O mesmo pode ser dito de “Prova de Coragem”, ficção de Roberto Gervitz que saiu sem prêmio algum. Estrelado por Mariana Ximenes e Armando Babaioff, o longa jamais engrena e sofre com a falta de química, ritmo e contundência do roteiro. Sorte mesmo teve “A Família Dionti”, filme carioca dirigido por Alan Minas que, pelo menos, conseguiu o título de melhor longa na opinião do júri popular. Uma boa consolação.
“Quintal”, de André Novais Oliveira
Curtas-metragens
Se os longas deixaram a desejar em relação ao que se espera do Festival de Brasília, os curtas tiveram um desempenho superior. O mineiro “Quintal”, de André Novais Oliveira, cativou público e especialistas, faturando os prêmios de melhor curta, atriz e roteiro. A trama acompanha um casal que enfrenta uma rotina comicamente comum, com uma pitada de ficção científica.
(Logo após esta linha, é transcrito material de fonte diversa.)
Lemma for_links_returns browser links acc s :
  exists items s', for_links browser links acc s = (Return items, s').
Proof.
  revert acc s. induction links as [|u rest IH]; intros acc s.
  - unfold for_links, ret. eauto.
  - cbn [for_links].
    destruct (process_link_returns browser u s) as (it & s1 & Hit).
    rewrite (bind_Return _ _ _ _ _ Hit). apply IH.
Qed.

Lemma run_returns links s :
  exists items s', run links s = (Return items, s').
Proof.
  unfold run.
  destruct (launch_returns R Hdep (world s)) as (browser & w1 & Hl).
  unfold bind at 1. rewrite perform_run, Hl. cbn [fst snd].
  match goal with
  | |- context [bind (for_links browser links []) _ ?s1] =>
      destruct (for_links_returns browser links [] s1) as (items & s2 & Hloop)
  end.
  rewrite (bind_Return _ _ _ _ _ Hloop).
  destruct (browser_close_returns R Hdep browser (world s2)) as ([] & w3 & Hc).
  unfold bind. rewrite perform_run, Hc. cbn [fst snd]. unfold ret. eauto.
Qed.

Lemma process_link_emits browser u : emits not_write_file (process_link browser u).
Proof.
  unfold process_link, extract, scrapeWithCheerio, scrapeWithPuppeteer,
    scrape_page, read_page, eval_or_empty, uploadToCloudinary.
  emits_auto.
Qed.

Lemma for_links_emits browser links acc :
  emits not_write_file (for_links browser links acc).
Proof.
  revert acc. induction links as [|u rest IH]; intros acc; cbn [for_links].
  - apply emits_ret.
  - apply emits_bind; [apply process_link_emits|]. intros it. apply IH.
Qed.

Lemma run_emits links : emits not_write_file (run links).
Proof.
  unfold run. emits_step. { emits_step. }
  emits_step. { apply for_links_emits. }
  emits_auto.
Qed.

Lemma publish_returns items s :
  exists w,
    publish items s
    = (Return tt,
       {| world := w;
          log := log s
                 ++ [EWriteFile (path_join DIST (str "data.json")) (JSON_stringify items);
                     EWriteFile (path_join DIST (str "products.csv"))
                                (csv_header ++ csv_body items);
                     EWriteFile (path_join DIST (str "index.html")) (htmlTemplate items);
                     EConsole (str "Build complete: dist/index.html, dist/data.json, dist/products.csv")] |}).
Proof.
  unfold publish, writeArtifacts, write_file, bind, console_log.
  rewrite perform_run.
  destruct (writeFile_returns R Hdep (path_join DIST (str "data.json"))
              (JSON_stringify items) (world s)) as ([] & w1 & H1).
  rewrite H1. cbn [fst snd]. rewrite perform_run. cbn [world log].
  destruct (writeFile_returns R Hdep (path_join DIST (str "products.csv"))
              (csv_header ++ csv_body items) w1) as ([] & w2 & H2).
  rewrite H2. cbn [fst snd]. rewrite perform_run. cbn [world log].
  destruct (writeFile_returns R Hdep (path_join DIST (str "index.html"))
              (htmlTemplate items) w2) as ([] & w3 & H3).
  rewrite H3. cbn [fst snd world log]. exists w3.
  rewrite <- !app_assoc. reflexivity.
Qed.

End Pipeline.




(* ===================================================================== *)
(** ** Text normaliser: shape of the result *)
(* ===================================================================== *)

Section NormalisedText.

Lemma drop_while_split (p : N -> bool) (s : jsstring) :
  exists k, s = k ++ drop_while p s /\ Forall (fun c => p c = true) k.
Proof.
  induction s as [|c r (k & E & F)]; [now exists []|].
  cbn [drop_while]. destruct (p c) eqn:Hc.
  - exists (c :: k). cbn [app]. split; [now f_equal|]. now constructor.
  - now exists [].
Qed.

Lemma drop_while_head (p : N -> bool) (s : jsstring) (c : N) (r : jsstring) :
  drop_while p s = c :: r -> p c = false.
Proof.
  induction s as [|x s IH]; cbn [drop_while]; [discriminate|].
  destruct (p x) eqn:Hx; [exact IH|]. intros E. injection E as <- _. exact Hx.
Qed.

Lemma drop_while_end_split (p : N -> bool) (s : jsstring) :
  exists k, s = drop_while_end p s ++ k /\ Forall (fun c => p c = true) k.
Proof.
  unfold drop_while_end.
  destruct (drop_while_split p (rev s)) as (k & E & F).
  exists (rev k). split.
  - rewrite <- rev_app_distr, <- E. now rewrite rev_involutive.
  - apply Forall_forall. intros x Hx. apply list_elem_of_In, in_rev in Hx.
    rewrite List.Forall_forall in F. now apply F.
Qed.

Lemma drop_while_end_last (p : N -> bool) (s body : jsstring) (c : N) :
  drop_while_end p s = body ++ [c] -> p c = false.
Proof.
  unfold drop_while_end. intros E.
  apply (f_equal (@rev N)) in E. rewrite rev_involutive, rev_app_distr in E.
  cbn [rev app] in E. now apply drop_while_head in E.
Qed.

Lemma slice_from_start (s : jsstring) (e : Z) :
  0 <= e -> slice s 0 e = take (Z.to_nat e) s.
Proof.
  intros He. unfold slice, clamp_index. change (0 <? 0) with false. cbv iota.
  destruct (e <? 0) eqn:E; [apply Z.ltb_lt in E; lia|].
  rewrite (Z.min_l 0) by lia. change (Z.to_nat 0) with 0%nat. rewrite skipn_O.
  rewrite Z.sub_0_r.
  destruct (Z.le_ge_cases e (Z.of_nat (length s))).
  - now rewrite Z.min_l by lia.
  - rewrite Z.min_r by lia. rewrite Nat2Z.id.
    rewrite firstn_all. symmetry. apply take_ge. lia.
Qed.

(** Where [lastIndexOf] points, when it points somewhere. *)
Lemma lastIndexOf_from_spec (c : N) (s : jsstring) (i found : Z) :
  lastIndexOf_from i found c s = found
  \/ (i <= lastIndexOf_from i found c s < i + Z.of_nat (length s)
      /\ s !! Z.to_nat (lastIndexOf_from i found c s - i) = Some c).
Proof.
  revert i found. induction s as [|x s IH]; intros i found; [now left|].
  cbn [lastIndexOf_from length].
  destruct (IH (i + 1) (if (x =? c)%N then i else found)) as [E|[Hr Hl]].
  - rewrite E. destruct (N.eqb_spec x c) as [->|]; [right|now left].
    split; [lia|]. now rewrite Z.sub_diag.
  - right. split; [lia|].
    replace (Z.to_nat (lastIndexOf_from (i + 1) (if (x =? c)%N then i else found) c s - i))
      with (S (Z.to_nat (lastIndexOf_from (i + 1) (if (x =? c)%N then i else found) c s - (i + 1))))
      by lia.
    exact Hl.
Qed.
Destaque também para “A Outra Margem” (MS), de Nathália Tereza, que faturou os prêmios de melhor direção e melhor curta na opinião da crítica. A trama acompanha um agroboy em busca de descobrir e controlar seus sentimentos por uma garota. A preciosidade do curta está não apenas em sua realização impecável, mas por jogar um olhar feminino na vida de um homem aparentemente impenetrável, além de usar a música como condutor narrativo dos sentimentos do protagonista. Ao agradecer o prêmio, a cineasta falou sobre a representatividade feminina no cinema brasileiro, em um dos momentos mais bonitos da noite de premiação.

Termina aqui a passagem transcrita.